# Golden Gate Bridge - San Francisco



## KenL

I have quite a few shots of the Golden Gate Bridge, day & night! This is the GGB from above Fort Point and is one of my favorite images.


----------



## dl4449

Nice Ken 
I have that same shot. It is also interesting frome the roof of the fort
Troy


----------



## KenL

dl4449 said:


> Nice Ken
> I have that same shot. It is also interesting frome the roof of the fort
> Troy


 
Thanks Troy! That's a spot I've never been......have you shot from Baker beach, another of my favorites?


----------



## Moodyville-ain

For me, the second shot you posted is loads better. I'm not sure I can put my finger on it, but theres just something odd about the colors in the first photo that, just seem off to me. I really dig the foliage in the foregound and the shadow the bridge casts. But I can't get my mind off the colors, I'm sorry but they just seem, off.


----------



## PatrickHMS

Maybe the colors of the actual bridge look more accurate in second shot. Doesn't the bridge look just a little too red in the first shot?

But I like both shots.

As a kid, I used to go and visit my uncle who lived in SF.  You could see the brdge from most of the back windows, and from the back decks and patio of his home.

Haven't seen the brodge in person in 50 years.  What a trip down memory lane, but photographs will do that...


----------



## Froggy

The second shot is far more interesting than the first one (a bit tilted on the left btw) in my opinion. The soft light gives to the shot a peaceful mood and these waves that crashed into the rocks add something very dynamic to the image!


----------



## lvcrtrs

Love the Baker Beach shot. It's composition is different from the standard we see (eg. shot 1 OP). Your eyes get pulled down to the action in front with the wave splashing on the rocks.

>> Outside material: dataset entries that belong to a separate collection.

(** An installation that leaves the slot [_do_not_duplicate] alone leaves
    what [self._do_not_duplicate] reads. *)
Lemma installs_reserved self names w w' :
  installs self names w w' → "do_not_duplicate" ∉ names →
  getattr_props (w_props w' self) "_do_not_duplicate"
  = getattr_props (w_props w self) "_do_not_duplicate".
Proof.
  intros Hi Hnin. rewrite !getattr_props_reserved.
  change "_do_not_duplicate" with ("_" +:+ "do_not_duplicate").
  by rewrite (installs_slot _ _ _ _ _ Hi Hnin).
Qed.

(** ** Serialization: the allow-list *)

Section AllowList.

Variable classes : cid → ext_class.

(** C3: with an empty allow-list serialize-all hands the target map back
    untouched and invokes nothing, so [to_dict] of a variant is its tag
    alone; with the allow-list [[x]], where [x] is attached and has
    [to_dict], it invokes that one [to_dict] and merges its output into the
    target map, and nothing else.  Without allow-list, on an object that
    reads [_do_not_duplicate] as properties.py defines it, a call that
    returns has invoked [to_dict] on every attached extension that has it
    (every public name, not found reserved, that an extension package
    installed on the class or that is an attribute of the instance), each of
    them succeeded and all of their keys are in the returned map; it has
    invoked [to_dict] on the values of public names that are not reserved,
    and nothing else; and the call does return when each [to_dict] it comes
    to succeeds. *)
Theorem allow_list_filtering self base abridged w :
  _add_extension_attr_to_dict classes self base abridged (Some []) w
  = (Ok base, w)
  ∧ (∀ v, to_dict classes v self abridged (Some []) w
          = (Ok {[ "type" := DStr (type_tag v abridged) ]}, w))
  ∧ (∀ x var a r,
       getattr_props (w_props w self) x = Ok var →
       to_dict_of classes w var (Some abridged) = Some (a, r) →
       _add_extension_attr_to_dict classes self base abridged (Some [x]) w
       = (match r with
          | Ok d => Ok (update base d)
          | Raise e =>
              Raise (if is_Exception (exn_cls e)
                     then failed_to_convert classes w var e else e)
          end,
          add_log w [EToDict a (Some abridged)]))
  ∧ (∀ m w',
       reserved_as_defined (w_props w self) →
       _add_extension_attr_to_dict classes self base abridged None w
       = (Ok m, w') →
       (∀ atr var a r,
          attached (w_props w self) atr →
          getattr_props (w_props w self) atr = Ok var →
          to_dict_of classes w var (Some abridged) = Some (a, r) →
          ∃ d, r = Ok d ∧ EToDict a (Some abridged) ∈ w_log w'
               ∧ ∀ k, is_Some (d !! k) → is_Some (m !! k))
       ∧ ∃ evs, w_log w' = w_log w ++ evs
           ∧ ∀ ev, ev ∈ evs →
               ∃ atr var a r,
                 startswith_underscore atr = false
                 ∧ in_do_not_duplicate (w_props w self) atr = Ok false
                 ∧ getattr_props (w_props w self) atr = Ok var
                 ∧ to_dict_of classes w var (Some abridged) = Some (a, r)
                 ∧ ev = EToDict a (Some abridged))
  ∧ (reserved_as_defined (w_props w self) →
     (∀ atr, startswith_underscore atr = false →
        in_do_not_duplicate (w_props w self) atr = Ok false →
        atr ∈ dir_props (w_props w self) →
        ∃ var, getattr_props (w_props w self) atr = Ok var ∧
          ∀ a r, to_dict_of classes w var (Some abridged) = Some (a, r) →
            ∃ d, r = Ok d) →
     ∃ m w', _add_extension_attr_to_dict classes self base abridged None w
             = (Ok m, w')).
Proof.
  split; [|split; [|split; [|split]]].
  - rewrite add_extension_attr_to_dict_run, to_dict_loop_trace. simpl.
    by rewrite add_log_nil.
  - intros v. rewrite to_dict_run, to_dict_loop_trace.
    destruct v; simpl; by rewrite add_log_nil.
  - intros x var a r Hget Hto.
    rewrite add_extension_attr_to_dict_run, to_dict_loop_trace. simpl.
    rewrite Hget, Hto. by destruct r.
  - intros m w' Hres Hrun.
    rewrite add_extension_attr_to_dict_run, to_dict_loop_trace in Hrun.
    simpl in Hrun.
    destruct (to_dict_trace classes w self (extension_attr_props (w_props w self))
                base (Some abridged)) as [res evs] eqn:Htr.
    simpl in Hrun.
    assert (res = Ok m ∧ w' = add_log w evs) as [-> ->] by (by inversion Hrun).
    split.
    + intros atr var a r Hat Hget Hto.
      pose proof (attached_enumerated _ _ Hres Hat) as Hin.
      destruct (to_dict_trace_Ok_all _ _ _ _ _ _ _ _ Htr atr Hin)
        as (var' & Hget' & Hall).
      rewrite Hget in Hget'. apply Ok_inj in Hget' as <-.
      destruct (Hall a r Hto) as (d & -> & Hev). exists d.
      split; [done|]. split.
      { simpl. apply elem_of_app. by right. }
      intros k [x Hk]. apply to_dict_trace_Ok in Htr as ->.
      rewrite foldl_update_lookup.
      destruct (last_value _ k) eqn:Hlast; [done|].
      rewrite last_value_None in Hlast. rewrite Hlast in Hk; [done|].
      apply elem_of_outputs. eauto 10.
    + exists evs. split; [done|]. intros ev Hev.
      assert (ev ∈ snd (to_dict_trace classes w self
                          (extension_attr_props (w_props w self)) base
                          (Some abridged))) as Hev' by by rewrite Htr.
      apply to_dict_trace_events in Hev'
        as (atr & var & a & r & Hin & Hget & Hto & ->).
      apply elem_of_extension_attr_props in Hin as (Hu & Hr & _).
      exists atr, var, a, r. repeat split; try done.
      rewrite (in_do_not_duplicate_as_defined _ _ Hres).
      by rewrite bool_decide_eq_false_2.
  - intros Hres Hall.
    destruct (to_dict_trace_total classes w self
                (extension_attr_props (w_props w self)) base (Some abridged))
      as (m & evs & Htr).
    { intros atr (Hu & Hr & Hin)%elem_of_extension_attr_props.
      apply Hall; try done.
      rewrite (in_do_not_duplicate_as_defined _ _ Hres).
      by rewrite bool_decide_eq_false_2. }
    exists m, (add_log w evs).
    rewrite add_extension_attr_to_dict_run, to_dict_loop_trace. simpl.
    by rewrite Htr.
Qed.

End AllowList.

(** ** deserialize-all: when it returns, and the round trip *)

Section Returns.

Variable classes : cid → ext_class.



(** C9: whatever duplicate-all or deserialize-all changes on [self] is an
    instance slot ["_" + n] of an enumerated name [n], which receives a new
    object, and no slot with a public name changes; so a value in the slot
    ["_" + n] is read back under [n] when [n] is an accessor over that slot,
    whereas a plain public data member [n] of the instance shows the same
    value after the call as before.  And when the call returns, the value
    installed for [n] is in the slot ["_" + n] and nowhere else: for every
    enumerated [n] whose value on the original has [duplicate], the slot
    ["_" + n] of [self] holds a new object, the one [duplicate(self.host)]
    made of that value; for every enumerated [n] whose value on [self] has
    [from_dict] and that the map has an entry for, the slot ["_" + n] holds
    a new object, the one [from_dict] made of the entry and the host; and
    for an enumerated [n] without the capability the slot is as it was. *)
Theorem installed_under_underscore_slot self w r w' :
  (∃ original,
     _duplicate_extension_attr classes self original w = (r, w'))
  ∨ (∃ property_dict,
       _load_extension_attr_from_dict classes self property_dict w = (r, w')) →
  (∀ k, p_slots (w_props w' self) !! k = p_slots (w_props w self) !! k
        ∨ ∃ n a, n ∈ extension_attr_props (w_props w self)
            ∧ k = "_" +:+ n
            ∧ p_slots (w_props w' self) !! k = Some (VRef a)
            ∧ w_exts w !! a = None ∧ is_Some (w_exts w' !! a))
  ∧ (∀ k, startswith_underscore k = false →
          p_slots (w_props w' self) !! k = p_slots (w_props w self) !! k)
  ∧ (∀ n v, class_lookup (w_props w self) n = Some (MAccessor ("_" +:+ n)) →
            p_slots (w_props w' self) !! ("_" +:+ n) = Some v →
            getattr_props (w_props w' self) n = Ok v)
  ∧ (∀ n v, startswith_underscore n = false →
            (∀ slot, class_lookup (w_props w self) n ≠ Some (MAccessor slot)) →
            p_slots (w_props w self) !! n = Some v →
            getattr_props (w_props w self) n = Ok v
            ∧ getattr_props (w_props w' self) n = Ok v)
  ∧ (∀ original,
       self ≠ original → refs_alive w original →
       _duplicate_extension_attr classes self original w = (Ok tt, w') →
       ∀ n, n ∈ extension_attr_props (w_props w self) →
         ∃ var, getattr_props (w_props w original) n = Ok var ∧
           match duplicate_of classes w var with
           | None =>
               p_slots (w_props w' self) !! ("_" +:+ n)
               = p_slots (w_props w self) !! ("_" +:+ n)
           | Some (a, o, f) =>
               ∃ host o' a',
                 getattr_props (w_props w self) "host" = Ok host
                 ∧ f (e_state o) host = Ok o'
                 ∧ p_slots (w_props w' self) !! ("_" +:+ n) = Some (VRef a')
                 ∧ w_exts w' !! a' = Some o'
                 ∧ w_exts w !! a' = None
           end)
  ∧ (∀ D,
       refs_alive w self →
       (∀ n slot, n ∈ extension_attr_props (w_props w self) →
          class_lookup (w_props w self) n = Some (MAccessor slot) →
          slot = "_" +:+ n) →
       _load_extension_attr_from_dict classes self (DDict D) w = (Ok tt, w') →
       ∀ n, n ∈ extension_attr_props (w_props w self) →
         ∃ var, getattr_props (w_props w self) n = Ok var ∧
           match from_dict_of classes w var, D !! n with
           | Some (c, f), Some sub =>
               ∃ host, getattr_props (w_props w self) "host" = Ok host ∧
                 match f sub host with
                 | Ok o' =>
                     ∃ a', p_slots (w_props w' self) !! ("_" +:+ n)
                           = Some (VRef a')
                       ∧ w_exts w' !! a' = Some o'
                       ∧ w_exts w !! a' = None
                 | Raise e =>
                     exn_cls e = KeyError
                     ∧ p_slots (w_props w' self) !! ("_" +:+ n)
                       = p_slots (w_props w self) !! ("_" +:+ n)
                 end
           | _, _ =>
               p_slots (w_props w' self) !! ("_" +:+ n)
               = p_slots (w_props w self) !! ("_" +:+ n)
           end).
Proof.
  intros Hrun.
  destruct (underscore_slot_frame classes self w r w' Hrun)
    as (H1 & H2 & H3 & H4).
  do 4 (split; [done|]). split.
  - intros original Hne Halive Hdup. rewrite duplicate_run in Hdup.
    apply (duplicate_loop classes self original _ w w'); try done.
    + apply NoDup_extension_attr_props.
    + apply extension_attr_props_no_host.
    + intros atr var _ Hget. by eapply getattr_alive.
  - intros D Halive Hown Hload. rewrite load_run in Hload.
    apply (load_loop classes self D _ w w'); try done.
    + apply NoDup_extension_attr_props.
    + apply extension_attr_props_no_host.
    + apply extension_attr_props_public.
    + intros atr var _ Hget. by eapply getattr_alive.
Qed.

Look at #1 and see how your eyes are static. Then look at #2, I'll bet they drop from the bridge to the rocks.


----------



## pugnacious33

Great shots, love the second one best.


----------



## KenL

lvcrtrs said:


> Love the Baker Beach shot. It's composition is different from the standard we see (eg. shot 1 OP). Your eyes get pulled down to the action in front with the wave splashing on the rocks.
> 
> Look at #1 and see how your eyes are static. Then look at #2, I'll bet they drop from the bridge to the rocks.


 
Thank you lvcrtrs!  



pugnacious33 said:


> Great shots, love the second one best.


 
Thank you Jason!


----------



## newbie06

nice pic...did you happen to shoot any naked people at the beach..ahhaha..i heard SF banned beach nudity..


----------



## KenL

newbie06 said:


> nice pic...did you happen to shoot any naked people at the beach..ahhaha..i heard SF banned beach nudity..


 
Thank you newbie06! Oh, they might have banned beach nudity, but you wouldn't know that at Baker Beach. Whenever I've been there I've seen usually a guy or two shed their clothes and prance up and down the beach once before getting dressed, and one time a young lady went bottomless into the water......


----------



## PatrickHMS

KenL said:


> and one time a young lady went bottomless into the water......


 
Top on, no bottom is a twist, was she there for swimming, or maybe she just needed to "p'" ???


----------



## KenL

PatrickHMS said:


> KenL said:
> 
> 
> 
> and one time a young lady went bottomless into the water......
> 
> 
> 
> 
> Top on, no bottom is a twist, was she there for swimming, or maybe she just needed to "p'" ???
Click to expand...

 
I didn't ask......there are toilets at this location. She was a bit miffed that I was taking her photo, which seemed odd since she passed me on the way to the water as I and another photographer were standing there with cameras on tripods......


----------



## PatrickHMS

Probable enjoyed your taking a photo of her, but she wouldn't admit to that.


----------



## jnewmanco1

The girl in the baseball cap sure is flat chested.


----------



## KenL

PatrickHMS said:


> Probable enjoyed your taking a photo of her, but she wouldn't admit to that.


 
Undoubtedly..... 



jnewmanco1 said:


> The girl in the baseball cap sure is flat chested.


 
Yes she is.


----------



## lvcrtrs

Hope the fella in the baseball hat is carrying sunblock.


----------



## KenL

lvcrtrs said:


> Hope the fella in the baseball hat is carrying sunblock.


 
He wasn't out long enough to need it....they usually walk back and forth once and then leave. :violin:


----------